■ WORK TO COMPLETE
Output only the lines below that start at the line containing "Forall (λ ef, ¬ queued r op ef) l → snd" and end at the line containing "Section queue.", with both ends kept.

■ DATA LISTING
((
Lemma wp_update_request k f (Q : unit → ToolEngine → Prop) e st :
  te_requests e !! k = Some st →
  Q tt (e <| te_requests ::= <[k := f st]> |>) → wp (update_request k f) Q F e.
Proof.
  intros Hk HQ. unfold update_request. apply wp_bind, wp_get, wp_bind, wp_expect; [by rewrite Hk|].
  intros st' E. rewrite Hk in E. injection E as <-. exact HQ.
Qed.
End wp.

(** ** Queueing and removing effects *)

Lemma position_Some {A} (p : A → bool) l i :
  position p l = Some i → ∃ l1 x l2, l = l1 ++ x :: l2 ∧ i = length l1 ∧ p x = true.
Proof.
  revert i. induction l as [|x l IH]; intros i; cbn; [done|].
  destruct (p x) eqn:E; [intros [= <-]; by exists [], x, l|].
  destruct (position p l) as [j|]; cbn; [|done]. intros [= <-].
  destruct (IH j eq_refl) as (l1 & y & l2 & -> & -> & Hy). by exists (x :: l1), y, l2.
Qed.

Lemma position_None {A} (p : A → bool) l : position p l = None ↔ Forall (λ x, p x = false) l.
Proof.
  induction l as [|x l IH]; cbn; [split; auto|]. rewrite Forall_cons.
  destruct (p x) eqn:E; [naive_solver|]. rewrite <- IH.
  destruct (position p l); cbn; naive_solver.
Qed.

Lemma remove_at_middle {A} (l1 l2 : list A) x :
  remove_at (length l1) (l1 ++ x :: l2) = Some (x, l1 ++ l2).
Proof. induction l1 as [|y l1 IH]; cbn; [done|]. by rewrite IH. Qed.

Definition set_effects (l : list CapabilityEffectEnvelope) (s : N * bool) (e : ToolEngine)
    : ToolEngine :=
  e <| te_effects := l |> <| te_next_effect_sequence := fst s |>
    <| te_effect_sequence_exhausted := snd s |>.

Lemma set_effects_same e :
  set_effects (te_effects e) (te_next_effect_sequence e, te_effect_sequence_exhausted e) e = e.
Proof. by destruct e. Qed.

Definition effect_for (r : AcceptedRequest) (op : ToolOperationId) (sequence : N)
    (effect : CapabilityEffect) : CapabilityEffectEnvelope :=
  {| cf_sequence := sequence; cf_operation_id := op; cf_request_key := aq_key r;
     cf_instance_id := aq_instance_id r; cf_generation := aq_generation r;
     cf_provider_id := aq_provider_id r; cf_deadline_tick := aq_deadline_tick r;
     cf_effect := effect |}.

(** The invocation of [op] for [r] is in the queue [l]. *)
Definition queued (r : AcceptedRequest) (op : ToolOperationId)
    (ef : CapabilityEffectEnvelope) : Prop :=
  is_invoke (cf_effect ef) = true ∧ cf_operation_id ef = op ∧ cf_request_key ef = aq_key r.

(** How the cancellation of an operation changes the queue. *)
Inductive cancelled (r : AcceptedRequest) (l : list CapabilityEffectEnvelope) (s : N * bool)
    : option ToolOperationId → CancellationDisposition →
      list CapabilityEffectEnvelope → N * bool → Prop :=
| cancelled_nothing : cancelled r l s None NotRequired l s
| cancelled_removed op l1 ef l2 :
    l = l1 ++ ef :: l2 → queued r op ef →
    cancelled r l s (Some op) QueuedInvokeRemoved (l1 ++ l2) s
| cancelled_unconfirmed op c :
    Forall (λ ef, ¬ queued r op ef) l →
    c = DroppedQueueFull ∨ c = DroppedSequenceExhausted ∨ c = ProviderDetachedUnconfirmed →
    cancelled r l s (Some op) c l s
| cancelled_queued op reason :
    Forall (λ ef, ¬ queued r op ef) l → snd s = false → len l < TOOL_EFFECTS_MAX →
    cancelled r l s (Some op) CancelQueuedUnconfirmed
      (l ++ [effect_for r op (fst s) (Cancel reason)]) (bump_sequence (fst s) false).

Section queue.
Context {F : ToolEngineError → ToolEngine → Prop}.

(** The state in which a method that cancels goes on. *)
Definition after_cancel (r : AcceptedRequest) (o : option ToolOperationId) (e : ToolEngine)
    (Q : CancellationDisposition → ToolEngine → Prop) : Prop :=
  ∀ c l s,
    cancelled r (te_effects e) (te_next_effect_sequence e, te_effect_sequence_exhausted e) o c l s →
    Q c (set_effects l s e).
))
((
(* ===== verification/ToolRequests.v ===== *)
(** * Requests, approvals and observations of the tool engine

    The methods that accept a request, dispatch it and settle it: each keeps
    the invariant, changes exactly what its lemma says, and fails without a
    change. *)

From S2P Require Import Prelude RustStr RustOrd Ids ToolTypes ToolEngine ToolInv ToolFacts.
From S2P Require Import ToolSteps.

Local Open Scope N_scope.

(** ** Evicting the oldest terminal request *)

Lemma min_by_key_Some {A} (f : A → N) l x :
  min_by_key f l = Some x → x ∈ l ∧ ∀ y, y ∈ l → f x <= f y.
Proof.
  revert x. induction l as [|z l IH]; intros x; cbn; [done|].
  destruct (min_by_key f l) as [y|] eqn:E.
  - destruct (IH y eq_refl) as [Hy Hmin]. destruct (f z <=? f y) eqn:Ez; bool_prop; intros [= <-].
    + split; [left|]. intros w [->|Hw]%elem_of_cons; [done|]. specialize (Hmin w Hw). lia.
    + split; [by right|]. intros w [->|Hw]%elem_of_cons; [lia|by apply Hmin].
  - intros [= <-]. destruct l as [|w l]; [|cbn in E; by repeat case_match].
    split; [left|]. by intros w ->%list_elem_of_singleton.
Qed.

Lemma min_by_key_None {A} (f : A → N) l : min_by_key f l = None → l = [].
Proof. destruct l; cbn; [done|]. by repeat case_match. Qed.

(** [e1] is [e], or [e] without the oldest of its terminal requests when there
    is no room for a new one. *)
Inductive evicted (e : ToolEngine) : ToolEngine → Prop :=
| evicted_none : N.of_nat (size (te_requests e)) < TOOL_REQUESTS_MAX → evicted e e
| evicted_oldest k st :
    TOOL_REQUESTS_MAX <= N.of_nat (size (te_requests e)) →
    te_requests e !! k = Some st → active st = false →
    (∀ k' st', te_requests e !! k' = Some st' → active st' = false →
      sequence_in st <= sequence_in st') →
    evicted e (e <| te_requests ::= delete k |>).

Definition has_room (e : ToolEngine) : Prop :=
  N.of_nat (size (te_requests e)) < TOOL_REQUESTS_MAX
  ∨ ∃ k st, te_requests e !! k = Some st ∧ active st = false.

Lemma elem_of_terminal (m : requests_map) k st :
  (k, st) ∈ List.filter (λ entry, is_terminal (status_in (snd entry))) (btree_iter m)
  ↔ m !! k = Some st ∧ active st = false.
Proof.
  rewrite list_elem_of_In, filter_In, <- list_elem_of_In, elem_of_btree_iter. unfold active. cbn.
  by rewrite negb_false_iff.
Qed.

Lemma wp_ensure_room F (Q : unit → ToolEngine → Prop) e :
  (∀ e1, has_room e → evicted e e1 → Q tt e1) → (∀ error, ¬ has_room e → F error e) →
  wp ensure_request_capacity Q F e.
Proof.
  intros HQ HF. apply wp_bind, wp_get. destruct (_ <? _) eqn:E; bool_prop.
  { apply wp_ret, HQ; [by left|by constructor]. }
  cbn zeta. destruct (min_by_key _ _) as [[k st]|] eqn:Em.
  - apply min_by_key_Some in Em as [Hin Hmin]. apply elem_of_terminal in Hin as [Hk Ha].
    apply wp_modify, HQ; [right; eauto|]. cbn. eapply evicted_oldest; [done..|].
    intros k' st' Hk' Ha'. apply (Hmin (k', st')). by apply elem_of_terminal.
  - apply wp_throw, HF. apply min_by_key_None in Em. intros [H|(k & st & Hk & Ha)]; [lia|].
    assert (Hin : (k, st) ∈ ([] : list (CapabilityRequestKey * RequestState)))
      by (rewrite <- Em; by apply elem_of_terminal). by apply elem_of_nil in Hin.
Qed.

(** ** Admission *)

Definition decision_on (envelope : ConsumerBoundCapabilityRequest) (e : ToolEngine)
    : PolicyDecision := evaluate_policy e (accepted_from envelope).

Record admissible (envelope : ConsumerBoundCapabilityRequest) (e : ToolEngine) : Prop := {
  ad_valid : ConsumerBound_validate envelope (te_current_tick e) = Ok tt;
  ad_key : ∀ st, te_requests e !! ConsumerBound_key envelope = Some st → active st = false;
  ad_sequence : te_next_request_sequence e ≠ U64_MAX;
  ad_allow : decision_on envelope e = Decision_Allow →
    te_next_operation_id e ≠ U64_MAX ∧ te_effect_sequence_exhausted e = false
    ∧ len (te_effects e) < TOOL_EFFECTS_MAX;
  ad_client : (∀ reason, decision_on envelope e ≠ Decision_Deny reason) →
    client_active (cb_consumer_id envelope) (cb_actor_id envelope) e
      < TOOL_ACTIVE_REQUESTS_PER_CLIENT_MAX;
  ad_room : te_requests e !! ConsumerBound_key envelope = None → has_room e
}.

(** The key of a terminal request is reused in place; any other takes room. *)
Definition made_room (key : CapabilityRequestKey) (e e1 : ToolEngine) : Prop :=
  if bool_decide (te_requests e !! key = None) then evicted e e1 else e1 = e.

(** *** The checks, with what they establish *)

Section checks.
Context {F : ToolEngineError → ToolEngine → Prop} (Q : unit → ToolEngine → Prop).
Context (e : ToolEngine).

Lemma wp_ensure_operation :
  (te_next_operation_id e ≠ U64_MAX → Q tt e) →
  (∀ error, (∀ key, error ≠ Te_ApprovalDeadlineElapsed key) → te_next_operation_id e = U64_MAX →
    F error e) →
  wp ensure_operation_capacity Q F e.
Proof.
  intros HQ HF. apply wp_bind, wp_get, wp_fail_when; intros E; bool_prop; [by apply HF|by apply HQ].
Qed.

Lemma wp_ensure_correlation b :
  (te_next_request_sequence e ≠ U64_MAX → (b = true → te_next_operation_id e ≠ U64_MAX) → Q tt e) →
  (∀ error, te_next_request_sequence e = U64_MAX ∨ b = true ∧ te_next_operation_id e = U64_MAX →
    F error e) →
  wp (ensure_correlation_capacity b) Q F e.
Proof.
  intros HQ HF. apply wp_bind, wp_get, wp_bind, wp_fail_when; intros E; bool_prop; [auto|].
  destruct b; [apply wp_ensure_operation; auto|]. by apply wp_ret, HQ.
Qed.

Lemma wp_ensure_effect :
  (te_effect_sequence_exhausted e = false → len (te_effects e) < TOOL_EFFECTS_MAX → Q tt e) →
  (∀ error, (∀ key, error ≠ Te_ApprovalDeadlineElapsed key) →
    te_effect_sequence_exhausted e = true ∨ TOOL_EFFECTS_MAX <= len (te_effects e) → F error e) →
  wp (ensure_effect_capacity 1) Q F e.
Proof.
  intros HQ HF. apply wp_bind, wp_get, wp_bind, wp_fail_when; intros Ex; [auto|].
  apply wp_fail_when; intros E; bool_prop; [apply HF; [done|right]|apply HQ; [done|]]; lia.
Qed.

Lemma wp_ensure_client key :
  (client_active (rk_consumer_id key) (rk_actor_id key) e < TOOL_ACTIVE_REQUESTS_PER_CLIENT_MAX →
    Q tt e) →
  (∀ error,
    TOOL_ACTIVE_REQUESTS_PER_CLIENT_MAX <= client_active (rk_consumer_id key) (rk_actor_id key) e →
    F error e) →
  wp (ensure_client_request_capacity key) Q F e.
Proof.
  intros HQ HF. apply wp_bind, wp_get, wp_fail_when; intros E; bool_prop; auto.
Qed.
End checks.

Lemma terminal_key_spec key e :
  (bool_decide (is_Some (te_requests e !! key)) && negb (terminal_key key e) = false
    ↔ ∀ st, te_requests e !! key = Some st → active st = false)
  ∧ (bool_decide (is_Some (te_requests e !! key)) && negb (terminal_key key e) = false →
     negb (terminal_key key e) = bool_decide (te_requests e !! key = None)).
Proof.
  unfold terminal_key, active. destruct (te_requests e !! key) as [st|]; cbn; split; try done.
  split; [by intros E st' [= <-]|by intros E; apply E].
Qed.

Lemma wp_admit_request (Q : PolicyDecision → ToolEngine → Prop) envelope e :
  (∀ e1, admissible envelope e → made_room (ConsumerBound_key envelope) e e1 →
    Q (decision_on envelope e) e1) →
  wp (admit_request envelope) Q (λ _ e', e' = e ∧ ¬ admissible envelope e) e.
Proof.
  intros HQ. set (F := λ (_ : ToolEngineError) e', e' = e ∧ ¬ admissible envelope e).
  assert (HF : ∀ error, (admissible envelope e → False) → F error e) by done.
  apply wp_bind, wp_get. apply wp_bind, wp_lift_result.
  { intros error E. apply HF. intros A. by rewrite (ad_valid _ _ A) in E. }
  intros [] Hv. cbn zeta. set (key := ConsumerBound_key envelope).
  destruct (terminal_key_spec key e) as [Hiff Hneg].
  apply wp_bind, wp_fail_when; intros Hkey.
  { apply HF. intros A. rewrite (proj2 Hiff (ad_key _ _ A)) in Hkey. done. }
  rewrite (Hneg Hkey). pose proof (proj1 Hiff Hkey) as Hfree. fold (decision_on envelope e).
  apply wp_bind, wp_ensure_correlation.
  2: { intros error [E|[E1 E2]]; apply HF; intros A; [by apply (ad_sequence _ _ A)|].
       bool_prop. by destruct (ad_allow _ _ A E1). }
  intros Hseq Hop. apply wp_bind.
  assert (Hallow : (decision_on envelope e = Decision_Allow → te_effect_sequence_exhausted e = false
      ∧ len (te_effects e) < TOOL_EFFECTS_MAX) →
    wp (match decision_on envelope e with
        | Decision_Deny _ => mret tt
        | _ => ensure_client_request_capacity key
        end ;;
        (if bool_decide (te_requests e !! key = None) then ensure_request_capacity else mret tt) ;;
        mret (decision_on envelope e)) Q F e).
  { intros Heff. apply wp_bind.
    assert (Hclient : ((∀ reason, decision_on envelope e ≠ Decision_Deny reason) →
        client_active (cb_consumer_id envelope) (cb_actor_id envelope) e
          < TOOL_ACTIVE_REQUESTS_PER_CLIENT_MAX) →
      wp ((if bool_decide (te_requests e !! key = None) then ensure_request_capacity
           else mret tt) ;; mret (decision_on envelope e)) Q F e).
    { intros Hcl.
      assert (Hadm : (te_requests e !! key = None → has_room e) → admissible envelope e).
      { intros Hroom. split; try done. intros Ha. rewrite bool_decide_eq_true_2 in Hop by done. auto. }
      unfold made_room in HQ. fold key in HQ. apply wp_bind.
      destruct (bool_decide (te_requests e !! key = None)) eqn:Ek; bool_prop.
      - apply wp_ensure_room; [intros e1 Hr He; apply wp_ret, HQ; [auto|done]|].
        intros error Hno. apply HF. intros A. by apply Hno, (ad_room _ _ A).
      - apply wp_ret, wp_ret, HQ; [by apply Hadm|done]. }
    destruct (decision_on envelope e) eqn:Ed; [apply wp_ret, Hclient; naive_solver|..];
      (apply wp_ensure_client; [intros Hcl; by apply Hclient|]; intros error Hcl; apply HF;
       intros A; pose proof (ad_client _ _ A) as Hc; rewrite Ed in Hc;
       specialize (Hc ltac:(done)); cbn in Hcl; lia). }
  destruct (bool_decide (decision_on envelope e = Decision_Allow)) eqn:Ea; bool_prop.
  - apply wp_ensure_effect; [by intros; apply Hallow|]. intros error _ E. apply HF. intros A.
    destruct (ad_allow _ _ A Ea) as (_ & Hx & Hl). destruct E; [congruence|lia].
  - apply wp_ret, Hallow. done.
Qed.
))
((
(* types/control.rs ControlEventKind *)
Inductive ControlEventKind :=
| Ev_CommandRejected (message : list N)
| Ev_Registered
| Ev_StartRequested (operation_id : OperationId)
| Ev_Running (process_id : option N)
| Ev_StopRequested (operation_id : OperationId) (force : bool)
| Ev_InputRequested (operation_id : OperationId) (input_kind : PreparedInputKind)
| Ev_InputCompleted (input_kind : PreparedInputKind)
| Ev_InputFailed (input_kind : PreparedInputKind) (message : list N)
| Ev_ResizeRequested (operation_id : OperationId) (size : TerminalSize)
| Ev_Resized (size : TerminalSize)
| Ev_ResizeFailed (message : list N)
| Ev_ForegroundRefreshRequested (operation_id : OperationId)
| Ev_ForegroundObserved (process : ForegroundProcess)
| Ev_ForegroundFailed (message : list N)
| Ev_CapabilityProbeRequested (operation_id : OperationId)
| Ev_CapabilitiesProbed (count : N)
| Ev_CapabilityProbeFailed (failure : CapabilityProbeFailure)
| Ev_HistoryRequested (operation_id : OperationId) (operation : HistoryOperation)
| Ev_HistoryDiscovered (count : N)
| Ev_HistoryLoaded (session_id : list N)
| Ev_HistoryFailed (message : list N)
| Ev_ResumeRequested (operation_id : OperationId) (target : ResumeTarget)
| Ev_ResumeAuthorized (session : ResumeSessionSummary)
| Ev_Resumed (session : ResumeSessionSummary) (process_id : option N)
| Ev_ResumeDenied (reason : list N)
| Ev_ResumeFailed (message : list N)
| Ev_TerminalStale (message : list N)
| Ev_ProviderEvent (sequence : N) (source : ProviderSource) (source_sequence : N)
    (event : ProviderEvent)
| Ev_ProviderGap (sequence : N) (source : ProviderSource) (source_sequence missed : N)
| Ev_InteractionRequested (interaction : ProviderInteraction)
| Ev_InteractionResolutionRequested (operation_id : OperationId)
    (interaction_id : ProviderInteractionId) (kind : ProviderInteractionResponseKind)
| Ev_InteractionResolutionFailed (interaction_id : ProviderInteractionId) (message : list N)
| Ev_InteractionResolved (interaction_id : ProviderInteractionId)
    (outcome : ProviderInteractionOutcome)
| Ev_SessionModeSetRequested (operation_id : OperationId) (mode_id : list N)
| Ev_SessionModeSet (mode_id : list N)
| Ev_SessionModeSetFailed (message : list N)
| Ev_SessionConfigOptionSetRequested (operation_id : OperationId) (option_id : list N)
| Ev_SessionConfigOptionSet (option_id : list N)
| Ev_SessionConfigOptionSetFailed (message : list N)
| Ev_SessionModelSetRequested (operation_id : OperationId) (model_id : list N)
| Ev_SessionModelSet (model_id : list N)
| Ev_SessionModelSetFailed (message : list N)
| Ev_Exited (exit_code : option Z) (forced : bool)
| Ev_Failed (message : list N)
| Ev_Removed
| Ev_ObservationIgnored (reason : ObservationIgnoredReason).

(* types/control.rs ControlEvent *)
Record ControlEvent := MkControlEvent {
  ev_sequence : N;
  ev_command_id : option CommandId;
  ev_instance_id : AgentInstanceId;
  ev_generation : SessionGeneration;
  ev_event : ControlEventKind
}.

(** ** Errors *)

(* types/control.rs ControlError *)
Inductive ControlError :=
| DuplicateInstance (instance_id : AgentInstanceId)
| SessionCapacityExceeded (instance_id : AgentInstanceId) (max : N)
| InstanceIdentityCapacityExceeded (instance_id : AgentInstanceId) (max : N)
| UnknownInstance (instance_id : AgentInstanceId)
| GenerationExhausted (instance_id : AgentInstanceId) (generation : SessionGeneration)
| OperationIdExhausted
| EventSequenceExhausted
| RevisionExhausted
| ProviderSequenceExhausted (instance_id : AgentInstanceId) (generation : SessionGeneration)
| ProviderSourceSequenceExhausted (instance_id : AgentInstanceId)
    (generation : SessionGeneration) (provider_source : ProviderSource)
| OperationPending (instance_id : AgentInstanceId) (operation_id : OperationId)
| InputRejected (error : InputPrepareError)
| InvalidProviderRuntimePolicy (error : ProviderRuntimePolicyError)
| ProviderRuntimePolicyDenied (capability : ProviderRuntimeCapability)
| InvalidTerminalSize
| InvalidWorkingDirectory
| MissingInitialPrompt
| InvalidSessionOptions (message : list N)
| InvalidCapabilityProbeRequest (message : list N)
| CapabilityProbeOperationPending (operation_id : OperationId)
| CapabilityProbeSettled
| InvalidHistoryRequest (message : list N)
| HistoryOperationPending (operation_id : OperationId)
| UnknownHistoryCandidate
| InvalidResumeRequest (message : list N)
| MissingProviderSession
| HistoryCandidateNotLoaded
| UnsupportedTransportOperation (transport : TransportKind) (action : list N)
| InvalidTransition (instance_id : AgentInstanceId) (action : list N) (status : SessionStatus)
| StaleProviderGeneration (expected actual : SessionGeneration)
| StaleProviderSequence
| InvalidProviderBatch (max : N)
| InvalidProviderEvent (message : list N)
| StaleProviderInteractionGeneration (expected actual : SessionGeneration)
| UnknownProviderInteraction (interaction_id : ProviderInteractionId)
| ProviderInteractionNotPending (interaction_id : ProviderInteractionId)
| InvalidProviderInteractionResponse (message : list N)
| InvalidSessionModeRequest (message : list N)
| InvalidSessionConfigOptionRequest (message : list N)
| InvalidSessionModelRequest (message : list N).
))
■ WRITTEN REPLY
    Forall (λ ef, ¬ queued r op ef) l → snd s = false → len l < TOOL_EFFECTS_MAX →
    cancelled r l s (Some op) CancelQueuedUnconfirmed
      (l ++ [effect_for r op (fst s) (Cancel reason)]) (bump_sequence (fst s) false).

Section queue.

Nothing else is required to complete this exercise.